London-Kräfte sind schwache Anziehungskräfte zwischen Atomen oder unpolaren Molekülen, wie beispielsweise Alkanen. Diese Anziehungskräfte beruhen auf den Bewegungen der Elektronen in den Molekülorbitalen dieser Verbindungen.

Temporäre Dipole

"Bei einem Edelgasatom wie Argon ist die Elektronenverteilung um den Kern nur im Zeitmittel kugelsymmetrisch. Wenn wir das Atom jedoch in kleinen Zeitdifferentialen betrachten würden, dann fänden wir wechselnde Asymmetrien der Elektronenverteilung. Diese wirken sich so aus, daß sich das Atom wie ein schwacher Dipol verhält, dessen Orientierung sich dauernd verändert. Das zeitliche Mittel dieser kleinen Dipolmomente ist null."
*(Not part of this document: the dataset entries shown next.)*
(** ** Searching again *)

Lemma filterData_depends (v : view) (t : string) (st st' : AppState) :
  currentDataset st' = currentDataset st →
  rawData st' = rawData st →
  cleanedData st' = cleanedData st →
  dataStats st' = dataStats st →
  (∀ v', v' ≠ v →
     view_of (paginationState st') v' = view_of (paginationState st) v') →
  itemsPerPage (view_of (paginationState st') v)
  = itemsPerPage (view_of (paginationState st) v) →
  filterData v t st' = filterData v t st.
Proof.
  destruct st as [d r c ds [pr pc]], st' as [d' r' c' ds' [pr' pc']].
  simpl. intros -> -> -> -> Hother Hsize.
  unfold filterData, set_page, set_filteredData, set_paginationState, sourceData.
  destruct v; simpl in *.
  - specialize (Hother CleanedView). simpl in Hother. rewrite Hother by done.
    rewrite Hsize. by destruct (String.eqb t "").
  - specialize (Hother RawView). simpl in Hother. rewrite Hother by done.
    rewrite Hsize. by destruct (String.eqb t "").
Qed.

(** X8: a search replaces whatever an earlier search or page click on the
    same view left: searching after any such action gives the same state as
    searching directly; so a search is idempotent, and an empty search
    after any search shows the whole source sequence again. *)
Theorem search_after_view_action (net : Network) (st : AppState) (a : action)
    (v : view) (term : string) :
  action_view a = Some v → (∀ n, a ≠ ChangePageSize v n) →
  search v term (step net st a) = search v term st
  ∧ search v term (search v term st) = search v term st
  ∧ filteredData (view_of (paginationState (search v "" (step net st a))) v)
    = sourceData v st.
Proof.
  intros Ha Hsize.
  destruct (view_step_frame net st a v Ha) as (Hd & Hr & Hc & Hs & Hother & _ & Hipp).
  assert (H1 : ∀ t, search v t (step net st a) = search v t st).
  { intros t. unfold search. apply filterData_depends; auto. }
  assert (H2 : ∀ t, search v t (search v t st) = search v t st).
  { intros t.
    destruct (view_step_frame net st (Search v t) v eq_refl)
      as (Hd' & Hr' & Hc' & Hs' & Hother' & _ & Hipp').
    unfold search at 1. apply filterData_depends; auto. }
  split_and!; [apply H1 | apply H2|].
  rewrite H1. unfold search. by rewrite filterData_view.
Qed.
(** Keys strictly increase along the sequence. *)
Fixpoint keys_increasing (c : container) : bool :=
  match c with
  | [] => true
  | (_, n) :: c' =>
      match c' with
      | [] => true
      | (_, m) :: _ => (key n <? key m)%Z
      end && keys_increasing c'
  end.

(** Only the last cell, the tail sentinel, has forward entries that are the
    end marker. *)
Fixpoint ends_only_at_tail (c : container) : bool :=
  match c with
  | [] => true
  | (_, n) :: c' =>
      match c' with
      | [] => true
      | _ :: _ => forallb (fun f => negb (iterator_eqb f End)) (forwards n)
      end && ends_only_at_tail c'
  end.

(** The cell at address [a] is the first, respectively the last, of the
    sequence: the head and the tail sentinel. *)
Definition is_head (c : container) (a : nat) : Prop := index_of a c = Some 0.

Definition is_tail (c : container) (a : nat) : Prop :=
  exists p, index_of a c = Some p /\ S p = length c.

(** The nodes strictly between the first and the last cell. *)
Definition interior (c : container) : list InternalNode :=
  map snd (removelast (tl c)).

(** ** Properties of computations *)

(** A computation that leaves the object as it found it. *)
Definition readonly {A : Type} (m : M A) : Prop :=
  forall s a s', m s = Ret (a, s') -> s' = s.
(* ===== verification/_CoqProject ===== *)
-Q . S2P
Prelude.v
Crypto.v
Types.v
StringOrder.v
JSON.v
JSONPrint.v
Varint.v
WorldState.v
ProvenanceJSON.v
LevelDB.v
Snapshot.v
Identity.v
Validation.v
DataTxValidator.v
DataTxProofs.v
UserTxValidator.v
DbTxValidator.v
ReConfig.v
ConfigTxValidator.v
Instances.v
Validator.v
BlockIsolation.v
AdminTx.v
DbEntries.v
Provenance.v
QuadList.v
ProvenanceProofs.v
ProvenanceHistory.v
ProvenanceQueries.v
IndexEncoding.v
StateIndex.v
Committer.v
CommitProofs.v
ConfigHistory.v
MerkleTree.v
BlockEncoding.v
BlockStore.v
BlockStoreProofs.v
BlockRecovery.v
MPTrie.v
TrieTree.v
TrieRefinement.v
TrieProofs.v
TrieStore.v
TrieDurability.v
TrieExample.v
SkipList.v
Ledger.v
Processor.v
ProcessorProofs.v
ProvenanceCommit.v
ProvenanceExample.v
Queue.v
Pipeline.v
PipelineProofs.v
PipelineExample.v
Barrier.v
Replicator.v
HttpUtils.v
Catchup.v
CatchupProofs.v
Transport.v
TransportProofs.v
ReplicatorProofs.v
ReplicatorLoops.v
OnBoarding.v
ReplicatorExample.v
CatchupExample.v
ProcessorExample.v
QueryExecutor.v
IndexText.v
QueryProofs.v
StateQueries.v
StateQueryProofs.v
QueryExample.v
Backend.v
Frontend.v
FrontendProofs.v
FrontendExample.v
Dieses Zitat stammt aus dem Buch "Physikalische Chemie" von Hummel und Moore aus dem Jahre 1976 und ist immer noch gültig. Besser hätte ich es auch nicht ausdrücken können - aber einfacher, nämlich mit einer kleinen Zeichnung:

Veranschaulichung des im Zitat Gesagten
Autor: Ulrich Helmich 08/2024, Lizenz: Public domain

Hier sehen wir vier Momentaufnahmen eines Helium-Atoms - das ist im Text gemeint, wenn von "kleinen Zeitdifferentialen" die Rede ist. Die jeweiligen Dipolmomente sind durch die blauen Pfeile gekennzeichnet.

In dem unteren Atom sehen wir keine Elektronen mehr, weil es sich um eine längere "Aufnahme" handelt. Die Elektronen bewegen sich so schnell, dass sie auf der Aufnahme nicht mehr zu sehen sind, sie erscheinen nur noch wie ein Nebel. Ein Dipolmoment ist im zeitlichen Mittel ebenfalls nicht mehr zu erkennen. Die vielen kleinen und großen und in unterschiedliche Richtungen weisenden Dipolmomente heben sich gegenseitig auf.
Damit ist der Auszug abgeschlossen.